The breaking point was caused by one of these: @
I was working at home last week when I discovered the milk had gone off, so a cuppa was out of the question. (Black tea? What am I, a brickie?). Then my MacBook went on the fritz.
Half an hour on the phone to Apple established that no amount of reboots or software reinstallations was going to make the number keys work; for it was they that had snarled up. (Except for the zero; that, weirdly, was fine.) A hardware problem: I was miffed.
Then a problem of a personal nature struck unexpectedly, causing my already bubbling temper to erupt with the fury of Vesuvius. But with swearing instead of magma and ash.
Some time later, now more or less calm but dehydrated (I’ll admit to a bit of a hangover), I returned to my laptop, which I’d hooked up to a USB keyboard with working numbers. I typed in an email address and held down the command key along with the 2 key – which is what you do to get @ on a Mac.
But the new keyboard was configured for a PC, so I got double speech marks. And I kept getting them, no matter how many times I hit the 2 key – or how hard.
Instead of realising the PC/Mac mix-up, and perhaps laughing it off, I screamed a very rude word, slammed both fists on the kitchen table, and then held my scarlet face in my stinging hands while sobbing about the cruelty of the world.

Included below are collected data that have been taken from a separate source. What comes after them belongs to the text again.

(** A stored index is a tree of index pages in the sense of the lookups. *)
Lemma cursor_itree h : forall t, itree_ok H u h t -> exists ct, CursorProps.tree_at (wp_source w) (iroot t) ct /\ IndexSeekProps.index_tree ct /\
  (CursorProps.height ct <= S h)%nat /\ Forall2 entry_on (CursorProps.entries ct) (ikeys t).
Proof using Hh.
  pose proof Hh as (l & Hi & _). pose proof (wp_source_ok w l Hi) as Hsrc.
  induction h as [|h IH]; intros [n es|n kids divs]; cbn [itree_ok]; try done.
  - intros ((d & Hd & (bt & Ep & Et & En & _ & _ & Hon)) & _). exists (CursorProps.Leaf bt). split_and!; try done.
    + split; [cbn [iroot]; by rewrite (read_index_page n d Hd)|by rewrite Et].
    + cbn [CursorProps.entries ikeys]. unfold CursorProps.cells_from. rewrite Z.sub_0_r, En.
      assert (zlen (pair (A := Z) 0 <$> rcells es) = zlen es) as -> by (unfold zlen, rcells; by rewrite !length_fmap).
      apply Forall2_fmap_l, Forall2_same_length_lookup_2; [unfold zlen; rewrite length_seqZ; lia|].
      intros j x e Hx He. apply lookup_seqZ in Hx as [-> _]. split; [by cbn; rewrite Et|]. exists j, 0. split_and!; [cbn; lia|by unfold is_uint|].
      apply Hon. unfold rcells. by rewrite !list_lookup_fmap, He.
  - intros ((d & Hd & (bt & Ep & Et & En & Erp & _ & Hon)) & _ & Hl & Hk). pose proof (iroots_u32 w H u h kids Hh Hk) as Hr.
    assert (exists cts, Forall2 (fun k ct => CursorProps.tree_at (wp_source w) (iroot k) ct) kids cts /\
      Forall (fun ct => IndexSeekProps.index_tree ct /\ (CursorProps.height ct <= S h)%nat) cts /\
      Forall2 (fun k ct => Forall2 entry_on (CursorProps.entries ct) (ikeys k)) kids cts) as (cts & Hc & Hix & He).
    { clear -IH Hk. induction Hk as [|k kids Hk _ (cts & H1 & H2 & H3)]; [by exists []|]. destruct (IH k Hk) as (ct & F1 & F2 & F3 & F4).
      exists (ct :: cts). split_and!; by constructor. }
    assert (num_cells bt = Z.of_nat (length divs)) as Hn.
    { rewrite En. unfold zlen. rewrite length_fmap, length_zip, length_iroots. lia. }
    pose proof (Forall2_length _ _ _ Hc) as Hlc.
    assert (forall j r x, iroots kids !! j = Some r -> divs !! j = Some x -> cell_on bt j (r, x.2) /\ is_u32 r) as Hcell.
    { intros j r x Hj Hx. split; [|rewrite Forall_lookup in Hr; by apply (Hr j)]. apply (Hon j (r, x.2)). rewrite list_lookup_fmap.
      assert (zip (iroots kids) divs !! j = Some (r, x)) as -> by (by apply lookup_zip_Some). done. }
    exists (CursorProps.Node bt cts). split_and!.
    + apply (CursorProps.tree_at_node (wp_source w)). split; [cbn [iroot]; by rewrite (read_index_page n d Hd)|]. unfold CursorProps.node_ok. rewrite Et.
      split_and!; [done|unfold zlen; lia|lia|]. intros j ct Hct. destruct (Forall2_lookup_r _ _ _ _ _ Hc Hct) as (k & Hkj & Htk). exists (iroot k). split; [|done].
      assert (iroots kids !! j = Some (iroot k)) as Hj by (unfold iroots; by rewrite list_lookup_fmap, Hkj). unfold child_pointer. rewrite Et. cbn [is_leaf].
      apply lookup_lt_Some in Hkj. destruct (Z.leb_spec (num_cells bt) (Z.of_nat j)).
      * rewrite Erp, last_lookup, length_iroots. replace (Nat.pred (length kids)) with j by lia. by rewrite Hj.
      * destruct (lookup_lt_is_Some_2 divs j) as [x Hx]; [lia|]. destruct (Hcell j (iroot k) x Hj Hx) as [Hcx Hu]. pose proof Hcx as (off & Eo & _).
        rewrite Eo. bind_step. by apply (child_bytes bt j (iroot k, x.2)); [rewrite Et|..].
    + cbn [IndexSeekProps.index_tree]. split; [done|]. clear -Hix. induction Hix as [|ct cts [Hct _] _ IHc]; [done|by split].
    + cbn [CursorProps.height]. apply le_n_S. clear -Hix. induction Hix as [|ct cts [_ Hct] _ IHc]; simpl; lia.
    + change (CursorProps.entries (CursorProps.Node bt cts)) with (CursorProps.entries_from bt 0 cts). cbn [ikeys].
      apply entries_from_inter; [done|done|lia|]. intros j x Hx. destruct (lookup_lt_is_Some_2 (iroots kids) j) as [r Hj].
      { apply lookup_lt_Some in Hx. rewrite length_iroots. lia. }
      destruct (Hcell j r x Hj Hx) as [Hcx Hu]. split; [by cbn; rewrite Et|]. exists j, r. by split_and!.
Qed.

End reading.

(** ** The contract *)

(** The heap holds an index with these rows, in order, on the pages [ps]. *)
Definition index (H : gmap Z bytes) (u : Z) (enc : Header.TextEncoding) (h : nat) (root : Z) (rows : list (list Value.Value)) (ps : list Z) : Prop :=
  exists t qs, itree_ok H u h t /\ iroot t = root /\ Forall2 (entry_at H u) (ikeys t) qs /\ Forall2 (carries enc) (ikeys t) rows /\
    ps = ipages t ++ concat qs /\ NoDup ps /\ 1 ∉ ipages t.

Lemma index_owned H u enc h root rows ps : index H u enc h root rows ps -> Forall (fun p => is_Some (H !! p)) ps.
Proof.
  intros (t & qs & Ht & _ & He & _ & -> & _). apply Forall_app_2; [by apply (itree_ok_owned H u h)|]. clear Ht.
  induction He as [|e q es qs (? & _ & _ & _ & Hch) _ IH]; cbn [concat]; [constructor|]. apply Forall_app_2; [by eapply chain_pages_owned|done].
Qed.

Lemma index_frame H H' u enc h root rows ps : index H u enc h root rows ps -> (forall p d, p ∈ ps -> H !! p = Some d -> H' !! p = Some d) ->
  index H' u enc h root rows ps.
Proof.
  intros Hi Hf. pose proof (index_owned _ _ _ _ _ _ _ Hi) as Ho. destruct Hi as (t & qs & Ht & Er & He & Hc & -> & Hnd & H1).
  exists t, qs. split_and!; try done; [apply (itree_ok_frame H); [done|]; intros p d Hp; apply Hf, elem_of_app; by left|].
  apply Forall2_same_length_lookup_2; [by eapply Forall2_length|]. intros j e q Hj Hq. apply (entry_at_frame H); [by apply (Forall2_lookup_lr _ _ _ _ _ _ He Hj Hq)|].
  intros p Hp. assert (p ∈ ipages t ++ concat qs) as Hin.
  { apply elem_of_app. right. apply list_elem_of_In, in_concat. exists q. rewrite <- !list_elem_of_In. split; [by eapply list_elem_of_lookup_2|done]. }
  rewrite Forall_forall in Ho. destruct (Ho p Hin) as [d Hd]. rewrite Hd. by apply Hf.
Qed.

Lemma entries_stored H u es qs : Forall2 (entry_at H u) es qs -> Forall (stored H u (concat qs)) es.
Proof.
  induction 1 as [|e q es qs He _ IH]; [constructor|]. cbn [concat]. apply Forall_cons_2.
  - exists q. split; [|done]. intros p Hp. apply elem_of_app. by left.
  - eapply Forall_impl; [exact IH|]. intros x (ps & Hs & Hx). exists ps. split; [|done]. intros p Hp. apply elem_of_app. right. by apply Hs.
Qed.

Section contract.
#[local] Set Default Proof Using "Type*".
Context (reg : Value.Registry) (colls : list Value.Collation) (descs : list bool).
Hypothesis Hcolls : Forall IndexSeekProps.builtin colls.

(** A heap, with page one in it, and an ordered index on it. *)
Definition istored (w : WritePager) (H : gmap Z bytes) (h : nat) (root : Z) (rows : list (list Value.Value)) (ps : list Z) : Prop :=
  holds w H /\ is_Some (H !! 1) /\ index H (usable_size w) (text_enc w) h root rows ps /\
  Forall (Forall IndexSeekProps.comparable) rows /\ StronglySorted (row_lt reg colls descs) rows.

(** Growing the tree of an index by the entry [e]. *)
Lemma index_grown H H' u enc h h' t t' qs q e v rows : itree_ok H' u h' t' -> iroot t' = iroot t -> WriterBalance.fresh_pages H (ipages t) (ipages t') ->
  ikeys t' = kins (kcmp reg colls descs enc) e (ikeys t) -> entry_at H' u e q -> NoDup q -> (forall p, p ∈ q -> H !! p = None /\ p ∉ ipages t') ->
  WriterBalance.frame H H' (ipages t) -> Forall2 (entry_at H u) (ikeys t) qs -> Forall2 (carries enc) (ikeys t) rows -> carries enc e v ->
  NoDup (ipages t ++ concat qs) -> Forall (fun p => is_Some (H !! p)) (ipages t ++ concat qs) -> 1 ∉ ipages t -> is_Some (H !! 1) -> itree_ok H u h t ->
  exists ps', index H' u enc h' (iroot t) (row_ins reg colls descs v rows) ps' /\ TableSpec.touches H H' (ipages t ++ concat qs) ps'.
Proof using Type.
  intros Ht' Er [Hnd' Hfresh] Ek He Hndq Hq Hfr Hes Hc Hv Hnd Hown H1 H1s Ht. apply NoDup_app in Hnd as (Hndt & Hdis & Hndqs). rewrite Forall_forall in Hown.
  assert (forall p, p ∈ concat qs -> H' !! p = H !! p) as Hkeep.
  { intros p Hp. destruct (Hown p) as [d Hd]; [apply elem_of_app; by right|]. rewrite Hd. apply Hfr; [|done]. intros Hin. by apply (Hdis p Hin). }
  assert (Forall2 (entry_at H' u) (ikeys t) qs) as Hes'.
  { apply Forall2_same_length_lookup_2; [by eapply Forall2_length|]. intros j x y Hj Hy. apply (entry_at_frame H); [by apply (Forall2_lookup_lr _ _ _ _ _ _ Hes Hj Hy)|].
    intros p Hp. apply Hkeep. apply list_elem_of_In, in_concat. exists y. rewrite <- !list_elem_of_In. split; [by eapply list_elem_of_lookup_2|done]. }
  destruct (chains_kins reg colls descs enc (entry_at H' u) e q (ikeys t) qs He Hes') as (qs' & Hqs' & Hcat).
  assert (forall p, p ∈ concat qs' -> p ∈ concat qs \/ p ∈ q) as Hin'.
  { intros p Hp. destruct Hcat as [E|Hcat]; [left; by rewrite <- E|]. rewrite Hcat in Hp. apply elem_of_app in Hp as [?|?]; [by right|by left]. }
  exists (ipages t' ++ concat qs'). split.
  - exists t', qs'. rewrite Ek. split_and!; try done.
    + by apply carries_kins.
    + apply NoDup_app. split_and!; [done| |].
      * intros p Hp Hpq. destruct (Hin' p Hpq) as [Hpq'|Hpq']; [|by destruct (Hq p Hpq')].
        destruct (Hfresh p Hp) as [Hpt|Hno]; [by apply (Hdis p)|]. destruct (Hown p) as [d Hd]; [apply elem_of_app; by right|congruence].
      * destruct Hcat as [->|Hcat]; [done|]. rewrite Hcat. apply NoDup_app. split_and!; [done| |done].
        intros p Hp Hpq. destruct (Hq p Hp) as [Hno _]. destruct (Hown p) as [d Hd]; [apply elem_of_app; by right|congruence].
    + intros Hin. destruct (Hfresh 1 Hin) as [?|Hno]; [done|]. rewrite Hno in H1s. by destruct H1s.
  - split.
    + intros p [Hp|Hp]%elem_of_app; [destruct (Hfresh p Hp); [left; apply elem_of_app; by left|by right]|].
      destruct (Hin' p Hp) as [?|Hpq]; [left; apply elem_of_app; by right|right; by apply (Hq p)].
    + intros p d Hp Hd. apply Hfr; [|done]. intros Hin. apply Hp, elem_of_app. by left.
Qed.

Lemma insert_istored w H h root rows ps rec v : istored w H h root rows ps -> is_bytes rec -> zlen rec <= Cursor.ISIZE_MAX ->
  Record.decode_record rec (text_enc w) = Ok v -> Forall IndexSeekProps.comparable v -> (h < 20)%nat ->
  wp_page_count w + index_pages (usable_size w) (zlen rec) h < 2 ^ 32 ->
  exists w' H' h' ps', insert_index reg colls descs w root rec = Ok w' /\ istored w' H' h' root (row_ins reg colls descs v rows) ps' /\
    TableSpec.touches H H' ps ps' /\ (h' <= S h)%nat /\ evolves (index_pages (usable_size w) (zlen rec) h) w w'.
Proof.
  intros (Hh & H1s & Hi & Hcmp & Hsort) Hb Hm Hv Hcv Hh20 Hpc. pose proof (index_owned _ _ _ _ _ _ _ Hi) as Hown.
  destruct Hi as (t & qs & Ht & <- & He & Hc & -> & Hnd & H1). pose proof (record_order reg colls descs (text_enc w) Hcolls) as Ho.
  pose proof (carries_good (text_enc w) _ _ Hc Hcmp) as Hg. pose proof (carries_sorted reg colls descs (text_enc w) _ _ Hc Hsort) as Hs.
  destruct (insert_index_tree reg colls descs (text_enc w) (kcmp reg colls descs (text_enc w)) (good (text_enc w)) w H (usable_size w) (concat qs) h t rec)
    as (w' & H' & h' & t' & cell & q & E & Hh' & Hev & Hle & Ht' & Er & Hfresh & Ek & Hent & Hndq & Hq & Hfr); try done.
  { by apply NoDup_app in Hnd as (? & _ & _). }
  { by apply entries_stored. }
  { by exists v. }
  destruct (index_grown H H' (usable_size w) (text_enc w) h h' t t' qs q (rec, cell) v rows) as (ps' & Hi' & Htch); try done.
  pose proof Hev as (Eu & _ & _ & Een). exists w', H', h', ps'. split_and!; try done. rewrite <- Eu, <- Een in Hi'. split_and!; try done.
  - destruct H1s as [d Hd]. exists d. by apply Hfr.
  - by apply Forall_row_ins.
  - apply (sorted_carries reg colls descs (text_enc w) (kins (kcmp reg colls descs (text_enc w)) (rec, cell) (ikeys t))); [by apply carries_kins|].
    apply (kins_sorted reg colls descs (text_enc w) _ (good (text_enc w))); try done. by exists v.
Qed.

That’s not how I usually deal with techno-failure. But it’s an incident that illustrates how computers and their like can, on a bad day, drive one to spittle-flecked distraction – and it led me to wonder how Taxation’s readers react when they break their smartphone, or when they arrive at a meeting to realise their laptop is in the back of cab. What might a tax accountant do if his or her computer was to suffer a catastrophic breakdown late in the afternoon of 31 January?
I would love to receive your stories of panic or heroics in the face of rebellion, betrayal or abandonment – either trivial or major – by the electronic buddies on which you so heavily rely.
Should a good selection of anecdotes come this way, the best one will win a prize – probably something wet – and will be reproduced online along with a few runners-up. (You’re welcome to use a pseudonym a la the Readers Forum.)
I was impressed this morning by the calmness with which Taxation’s editor, Mike, having realised he’d left his iPad at home, successfully talked his missus through the operation of the tablet device. It was like a scene from one of those Airport disaster movies from the ‘70s – albeit one wholly lacking in tension, a foxy stewardess, and references to pitch and roll.